Kids in America are doing just fine without the UN but they were never the worry. What about the rest of the world? It's a little trickier because despots don't report on the issue accurately. Regardless, the UN is happy to take their claims at face value and so to mark the 25th anniversary of the CRC 190 U.N. countries' progress toward fulfilling the commitment to education, protection from child labor and child marriage, and ending discrimination of children with disabilities has been tallied.
How are the world's children faring?
Child labor: Some 168 million children around the world are still engaged in some form of child labor. While 74 percent of the countries that ratified the CRC no longer allow children to engage in hazardous work, once legal exceptions are taken into account, nearly half of CRC countries still allow children to work in jobs that endanger their health and safety, including mining and factory work.

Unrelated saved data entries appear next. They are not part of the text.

(* ===== verification/Spline.v ===== *)
(** * The curve of a scene (src/user/ntg_user_spline.c)

    A cubic spline through the 24 hourly values of a scene, in [float]
    arithmetic.  Reading or storing outside an array is undefined ([None]). *)

From Stdlib Require Import SpecFloat.
From S2P Require Import Prelude Sprintf.

(** ** Arithmetic of [float] *)

Definition f32_of_Z (z : Z) : spec_float := binary_normalize 24 128 z 0 false.
Definition fadd : spec_float -> spec_float -> spec_float := SFadd 24 128.
Definition fsub : spec_float -> spec_float -> spec_float := SFsub 24 128.
Definition fmul : spec_float -> spec_float -> spec_float := SFmul 24 128.
Definition fdiv : spec_float -> spec_float -> spec_float := SFdiv 24 128.

(** A [float] as a [double]. *)
Definition f64_of (f : spec_float) : spec_float :=
  match f with
  | S754_finite s m e => binary_normalize 53 1024 (cond_Zopp s (Zpos m)) e s
  | f => f
  end.

(** ** The spline object *)

Definition SPILINE_INPUT_MAX : Z := 24.
Definition SPILINE_OUTPUT_MAX : Z := 1440.

(** [struct ntg_cubic_spline_s]. *)
Record ntg_cubic_spline_t := Spline {
  cs_N : Z;
  cs_M : Z;
  m_create : bool;
  cs_X : list spec_float;
  cs_Y : list spec_float;
  cs_Z : list spec_float;
  cs_F : list spec_float;
  cs_H : list spec_float;
  cs_A : list spec_float;
  cs_B : list spec_float;
  cs_C : list spec_float;
  cs_D : list spec_float }.

Definition zeros (n : Z) : list spec_float := replicate (Z.to_nat n) (S754_zero false).

(** The object after [ntg_memzero]. *)
Definition zero_spline : ntg_cubic_spline_t :=
  let i := zeros SPILINE_INPUT_MAX in let o := zeros SPILINE_OUTPUT_MAX in
  Spline 0 0 false i i o o i i i i i.

Definition set_cs_M v cs :=
  Spline (cs_N cs) v (m_create cs) (cs_X cs) (cs_Y cs) (cs_Z cs) (cs_F cs) (cs_H cs) (cs_A cs)
    (cs_B cs) (cs_C cs) (cs_D cs).
Definition set_m_create v cs :=
  Spline (cs_N cs) (cs_M cs) v (cs_X cs) (cs_Y cs) (cs_Z cs) (cs_F cs) (cs_H cs) (cs_A cs)
    (cs_B cs) (cs_C cs) (cs_D cs).
Definition set_ctrl n X Y cs :=
  Spline n (cs_M cs) (m_create cs) X Y (cs_Z cs) (cs_F cs) (cs_H cs) (cs_A cs) (cs_B cs) (cs_C cs)
    (cs_D cs).
Definition set_out Zs F cs :=
  Spline (cs_N cs) (cs_M cs) (m_create cs) (cs_X cs) (cs_Y cs) Zs F (cs_H cs) (cs_A cs) (cs_B cs)
    (cs_C cs) (cs_D cs).
Definition set_work H A B C D cs :=
  Spline (cs_N cs) (cs_M cs) (m_create cs) (cs_X cs) (cs_Y cs) (cs_Z cs) (cs_F cs) H A B C D.

(** [xs[i]], and [xs[i] = v]. *)
Definition rd (xs : list spec_float) (i : Z) : option spec_float :=
  if i <? 0 then None else xs !! Z.to_nat i.
Definition wr (xs : list spec_float) (i : Z) (v : spec_float) : option (list spec_float) :=
  if (0 <=? i) && (i <? Z.of_nat (length xs)) then Some (<[Z.to_nat i := v]> xs) else None.

(** [for (i = ..., n turns, i++) body]. *)
Fixpoint for_loop {A} (n : nat) (i : Z) (body : Z -> A -> option A) (a : A) : option A :=
  match n with
  | O => Some a
  | S n => a ← body i a; for_loop n (i + 1) body a
  end.

(** ** ntg_cubic_spline *)

Definition h_step (X : list spec_float) (i : Z) (H : list spec_float) : option (list spec_float) :=
  x ← rd X i; x' ← rd X (i - 1); wr H (i - 1) (fsub x x').

Definition ab_step (Y H : list spec_float) (i : Z) (ab : list spec_float * list spec_float)
  : option (list spec_float * list spec_float) :=
  let '(A, B) := ab in
  h' ← rd H (i - 1); h ← rd H i;
  A ← wr A i (fdiv h' (fadd h' h));
  a ← rd A i; y ← rd Y i; y' ← rd Y (i - 1); y'' ← rd Y (i + 1);
  B ← wr B i (fmul (f32_of_Z 3)
        (fadd (fdiv (fmul (fsub (f32_of_Z 1) a) (fsub y y')) h') (fdiv (fmul a (fsub y'' y)) h)));
  Some (A, B).

(** The values at the ends. *)
Definition ab_ends (N : Z) (Y H : list spec_float) (ab : list spec_float * list spec_float)
  : option (list spec_float * list spec_float) :=
  let '(A, B) := ab in
  A ← wr A 0 (f32_of_Z 1); A ← wr A N (f32_of_Z 0);
  y0 ← rd Y 0; y1 ← rd Y 1; h0 ← rd H 0; yn ← rd Y N; yn' ← rd Y (N - 1); hn ← rd H (N - 1);
  B ← wr B 0 (fdiv (fmul (f32_of_Z 3) (fsub y1 y0)) h0);
  B ← wr B N (fdiv (fmul (f32_of_Z 3) (fsub yn yn')) hn);
  Some (A, B).

Definition d_step (i : Z) (D : list spec_float) : option (list spec_float) := wr D i (f32_of_Z 2).
Definition c_step (A : list spec_float) (i : Z) (C : list spec_float) : option (list spec_float) :=
  a ← rd A i; wr C i (fsub (f32_of_Z 1) a).

(** [fabs(d) <= 0.000001]. *)
Definition too_small (d : spec_float) : bool :=
  SFleb (SFabs (f64_of d)) (SFdiv 53 1024 (sf_of_Z 1) (sf_of_Z 1000000)).

(** The elimination; the flag is false once a divisor was too small. *)
Definition elim_step (C : list spec_float) (i : Z)
    (st : bool * (list spec_float * list spec_float * list spec_float))
  : option (bool * (list spec_float * list spec_float * list spec_float)) :=
  let '(ok, (A, B, D)) := st in
  if negb ok then Some st
  else
    d ← rd D i;
    if too_small d then Some (false, (A, B, D))
    else
      a' ← rd A (i - 1); b' ← rd B (i - 1); d' ← rd D (i - 1); c ← rd C i; b ← rd B i;
      A ← wr A (i - 1) (fdiv a' d');
      B ← wr B (i - 1) (fdiv b' d');
      a' ← rd A (i - 1); b' ← rd B (i - 1);
      D ← wr D i (fadd (fmul a' (SFopp c)) d);
      B ← wr B i (fadd (fmul (SFopp c) b') b);
      Some (true, (A, B, D)).

Definition back_step (P : Z) (A : list spec_float) (i : Z) (B : list spec_float)
  : option (list spec_float) :=
  b ← rd B (P - i); a ← rd A (P - i); b' ← rd B (P - i + 1);
  wr B (P - i) (fsub b (fmul a b')).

Education: 24 percent of the countries that ratified the CRC charge tuition before the end of secondary education. Tuition fees create barriers to education, particularly for girls and poor and marginalized children, and there are still large gaps in secondary enrollment.
Child marriage: Eighty-eight percent of countries that ratified the CRC have set a minimum age for marriage of 18 or older. But when exceptions with parental consent are included, only 49 percent of these countries protect girls from early marriage.
Children with disabilities: Only 19 percent of countries that ratified the CRC explicitly protect the right to education for children with disabilities or prohibit discrimination in education based on disability.
Parental leave: The U.S. is the only high-income country in the world that doesn't guarantee mothers paid leave after the birth of a child.
Dr. Jody Heymann, founding director of the World Policy Analysis Center, which created the new analysis, noted that the welfare of children is dependent on social conditions. "Working parents need paid leave so they can afford to care for their newborns. Financially feasible education shapes which children have a chance to attend school and for how long. Wages that enable families to exit poverty shape the conditions under which children live."
Worldwide maternity leave is the sort of silly First World Idyll that only academics in Los Angeles could postulate as realistic so mentioning it is mostly a way to criticize the U.S., because The U.S. is the only high-income nation without federalized parental leave. Perhaps President Obama can promise to tackle that after he asks Senate Democrats to ratify this treaty.